Our discussion about Barack Obama struck me, however. He asked me if I liked Obama. I said that I did like his style and would be OK with him as our president. I said I worried about his foreign policy experience and how much his social programs would cost me in terms of increased taxes, but that I also think he would be refreshing.
He said he thought I liked McCain, and asked why I hadn’t asked his sibling to take the McCain sticker off the truck he drives. I told him that I do like McCain, and that I intend to vote for him.
This puzzled him. With his head cocked quizzically, like the image of the little dog staring into the Victrola horn that adorned the RCA logo, he asked, “But how can you like Obama if you are going to vote for McCain?”
I explained that it was OK to respect someone who held different political opinions than yours. I mentioned that Ted Kennedy and Orrin Hatch were fast friends. I then explained who Orrin Hatch was.
I reminded him that if I couldn’t respect people of differing viewpoints, I couldn’t stay married to his mother. He said he figured it was because I was cheap, and didn’t want to give up half of what I own.

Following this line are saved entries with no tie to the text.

(* ===== verification/SystemState.v ===== *)
(** * The production lifecycle
    (src/model/SystemStateMachine.{h,cpp}, SystemState of ProductionTypes.h)

    The formal transition table, the six commands, the fault reason and the
    notification of observers. Property: the lifecycle over every sequence of
    commands. *)
From S2P Require Import Prelude.

Inductive SystemState := IDLE | RUNNING | ERROR | CALIBRATION.

#[export] Instance SystemState_eq_dec : EqDecision SystemState.
Proof. solve_decision. Defined.

Inductive sys_event := StartEvt | StopEvt | ResetEvt | CalibrateEvt | CalibrationDoneEvt | FaultEvt.

#[export] Instance sys_event_eq_dec : EqDecision sys_event.
Proof. solve_decision. Defined.

Inductive sml_state := s_idle | s_running | s_calibration | s_error.

#[export] Instance sml_state_eq_dec : EqDecision sml_state.
Proof. solve_decision. Defined.

(** The rows of [SystemStateTable], in order. *)
Definition SystemStateTable : list (sml_state * sys_event * sml_state) := [
  (s_idle, StartEvt, s_running);
  (s_idle, CalibrateEvt, s_calibration);
  (s_idle, ResetEvt, s_idle);

  (s_running, StopEvt, s_idle);
  (s_running, ResetEvt, s_idle);
  (s_running, StartEvt, s_running);

  (s_calibration, CalibrationDoneEvt, s_idle);
  (s_calibration, StopEvt, s_idle);
  (s_calibration, ResetEvt, s_idle);

  (s_idle, FaultEvt, s_error);
  (s_running, FaultEvt, s_error);
  (s_calibration, FaultEvt, s_error);
  (s_error, ResetEvt, s_idle)
].

(** [sm.process_event]: the first row that matches; without one the state
    stays. *)
Definition sys_process (s : sml_state) (e : sys_event) : sml_state :=
  match List.find (fun r => bool_decide (fst (fst r) = s) && bool_decide (snd (fst r) = e))
          SystemStateTable with
  | Some r => snd r
  | None => s
  end.

(** [Impl]; [notified] lists the states the observers were called with. *)
Record StateMachine := mkSM {
  sm_state : sml_state;
  lastNotified : SystemState;
  lastFaultReason : string;
  notified : list SystemState;
}.

Definition sm_init : StateMachine := mkSM s_idle IDLE "" [].

Definition currentState (m : StateMachine) : SystemState :=
  match sm_state m with
  | s_running => RUNNING
  | s_calibration => CALIBRATION
  | s_error => ERROR
  | s_idle => IDLE
  end.

Definition afterDispatch (m : StateMachine) : StateMachine :=
  let now := currentState m in
  if bool_decide (now = lastNotified m) then m
  else mkSM (sm_state m) now (lastFaultReason m) (notified m ++ [now]).

Definition fire (e : sys_event) (m : StateMachine) : StateMachine :=
  afterDispatch (mkSM (sys_process (sm_state m) e) (lastNotified m) (lastFaultReason m) (notified m)).

Definition sys_start (m : StateMachine) : StateMachine := fire StartEvt m.
Definition sys_stop (m : StateMachine) : StateMachine := fire StopEvt m.
Definition sys_reset (m : StateMachine) : StateMachine :=
  fire ResetEvt (mkSM (sm_state m) (lastNotified m) "" (notified m)).
Definition sys_fault (reason : string) (m : StateMachine) : StateMachine :=
  fire FaultEvt (mkSM (sm_state m) (lastNotified m) reason (notified m)).
Definition sys_calibrate (m : StateMachine) : StateMachine := fire CalibrateEvt m.
Definition sys_calibrationDone (m : StateMachine) : StateMachine := fire CalibrationDoneEvt m.

Inductive sys_command := CStart | CStop | CReset | CCalibrate | CCalibrationDone | CFault (reason : string).

Definition sys_apply (m : StateMachine) (c : sys_command) : StateMachine :=
  match c with
  | CStart => sys_start m
  | CStop => sys_stop m
  | CReset => sys_reset m
  | CCalibrate => sys_calibrate m
  | CCalibrationDone => sys_calibrationDone m
  | CFault r => sys_fault r m
  end.

Definition sys_run (l : list sys_command) : StateMachine := fold_left sys_apply l sm_init.

(* ------------------------------------------------------------------ *)
(** ** Specification *)

(** The documented lifecycle: what each command does in each state. *)
Definition lifecycle (s : SystemState) (c : sys_command) : SystemState :=
  match c, s with
  | CFault _, _ => ERROR
  | CReset, _ => IDLE
  | CStart, IDLE => RUNNING
  | CStop, (RUNNING | CALIBRATION) => IDLE
  | CCalibrate, IDLE => CALIBRATION
  | CCalibrationDone, CALIBRATION => IDLE
  | _, _ => s
  end.

(** The visited states. *)
Fixpoint visits (s : SystemState) (l : list sys_command) : list SystemState :=
  match l with [] => [] | c :: l => lifecycle s c :: visits (lifecycle s c) l end.

(** A sequence without the entries equal to their predecessor. *)
Fixpoint changes (s : SystemState) (l : list SystemState) : list SystemState :=
  match l with
  | [] => []
  | x :: l => if decide (x = s) then changes s l else x :: changes x l
  end.

(** The reason of the fault that holds the line, if one does. *)
Definition held_reason (old : string) (c : sys_command) : string :=
  match c with CFault r => r | CReset => "" | _ => old end.

(** A state machine between two commands. *)
Definition sys_inv (m : StateMachine) : Prop :=
  lastNotified m = currentState m /\ (currentState m <> ERROR -> lastFaultReason m = ""%string).

Lemma sys_apply_spec m c :
  sys_inv m ->
  sys_inv (sys_apply m c) /\
  currentState (sys_apply m c) = lifecycle (currentState m) c /\
  lastFaultReason (sys_apply m c) = held_reason (lastFaultReason m) c /\
  notified (sys_apply m c) =
    notified m ++ changes (currentState m) [lifecycle (currentState m) c].
Proof.
  destruct m as [s ln fr no]. intros [Hln Hfr]. unfold currentState in Hln, Hfr.
  cbn in Hln, Hfr. subst ln. unfold sys_inv.
  destruct s, c; cbn in Hfr; split_and!;
    first [ reflexivity | symmetry; apply app_nil_r
          | intros H; first [reflexivity | exfalso; apply H; reflexivity | apply Hfr; discriminate]
          | idtac ].
Qed.

Lemma changes_app s l c :
  changes s (l ++ [c]) = changes s l ++ changes (List.last l s) [c].
Proof.
  revert s. induction l as [|x l IH]; intros s; [reflexivity|].
  assert (Hlast : List.last (x :: l) s = List.last l x).
  { destruct l; [reflexivity|]. cbn. clear. revert s0. induction l; intros; [reflexivity|]. cbn. apply IHl. }
  rewrite Hlast. cbn [app changes]. case_decide as E; [subst x; apply IH|].
  cbn [app]. f_equal. apply IH.
Qed.

Lemma changes_cons s x l :
  changes s (x :: l) = changes s [x] ++ changes x l.
Proof. cbn. case_decide; [subst; reflexivity|reflexivity]. Qed.

Lemma sys_run_from m l :
  sys_inv m ->
  let m' := fold_left sys_apply l m in
  sys_inv m' /\ currentState m' = fold_left lifecycle l (currentState m) /\
  lastFaultReason m' = fold_left held_reason l (lastFaultReason m) /\
  notified m' = notified m ++ changes (currentState m) (visits (currentState m) l).
Proof.
  revert m. induction l as [|c l IH]; intros m Hi; cbn [fold_left visits].
  - cbn. rewrite app_nil_r. auto.
  - destruct (sys_apply_spec m c Hi) as (Hi1 & Hs & Hr & Hn).
    destruct (IH _ Hi1) as (Hi' & Hs' & Hr' & Hn'). cbv zeta in *.
    rewrite Hs in *. rewrite Hr in Hr'. split; [exact Hi'|]. split; [exact Hs'|]. split; [exact Hr'|].
    rewrite Hn', Hn, <- app_assoc, <- changes_cons. reflexivity.
Qed.

(* ------------------------------------------------------------------ *)
(** ** Properties *)

(** The lifecycle. After every sequence of commands the machine is in the
    state the documented lifecycle gives (only Reset leaves ERROR, Calibrate
    is refused while RUNNING, and so on); it holds the reason of the fault
    that put it there, and a reason is held only in ERROR; and observers were
    called with exactly the state changes, in order, never twice in a row
    with the same state. *)
Theorem system_lifecycle l :
  let m := sys_run l in
  currentState m = fold_left lifecycle l IDLE /\
  lastFaultReason m = fold_left held_reason l ""%string /\
  (currentState m <> ERROR -> lastFaultReason m = ""%string) /\
  notified m = changes IDLE (visits IDLE l).
Proof.
  destruct (sys_run_from sm_init l) as ((_ & Hr0) & Hs & Hr & Hn); [split; [reflexivity|auto]|].
  split_and!; assumption.
Qed.

Example lifecycle_demo :
  notified (sys_run [CStart; CCalibrate; CFault "E-stop"; CStart; CReset; CReset]) = [RUNNING; ERROR; IDLE].
Proof. vm_compute. reflexivity. Qed.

And then it hit me. This kid was born in 1992. All he knows are the Clinton and W Bush years. All he’s heard about are Whitewater, perjury, sex scandal, impeachment proceedings, the Vast Right Wing Conspiracy, Stolen Elections, Swift Boating, Cutting and Running, and the fact that “Bush Lied and People Died.”
There hasn’t been civil political discourse in his lifetime. He’s seen nothing from our national leaders to suggest respect for differing viewpoints. I reminded him that the two incumbents I beat when I have run for selectman are people whom I still respect, noting that I have talked often with the most recent individual I beat and that we share common views on many local issues. I threw out the tired line that people can disagree without being disagreeable about it.
This past Sunday I sat down to watch Meet the Press where Obama second Senator Dick Durbin and Clinton second Senator Chuck Schumer postured over the role super delegates should hold in the Democratic National Convention, and whether or not the Michigan and Florida delegates should be recognized. Will this thing turn into a circular firing squad? Will it turn nasty, disillusioning the millions of young voters and nominally civic minded teens tuning into current events for the first time in their lives?
Young people questioning adults as to how they could like someone for whom they do not intend to vote is a symptom. It is the Geiger counter crackling in our ear, warning us of the excessive toxicity and radioactive nature of the posturing that has been oozing out of Washington, polluting our national political discourse for, essentially, an entire generation.
We need more young pups gathering around the RCA Victrola that is our political system.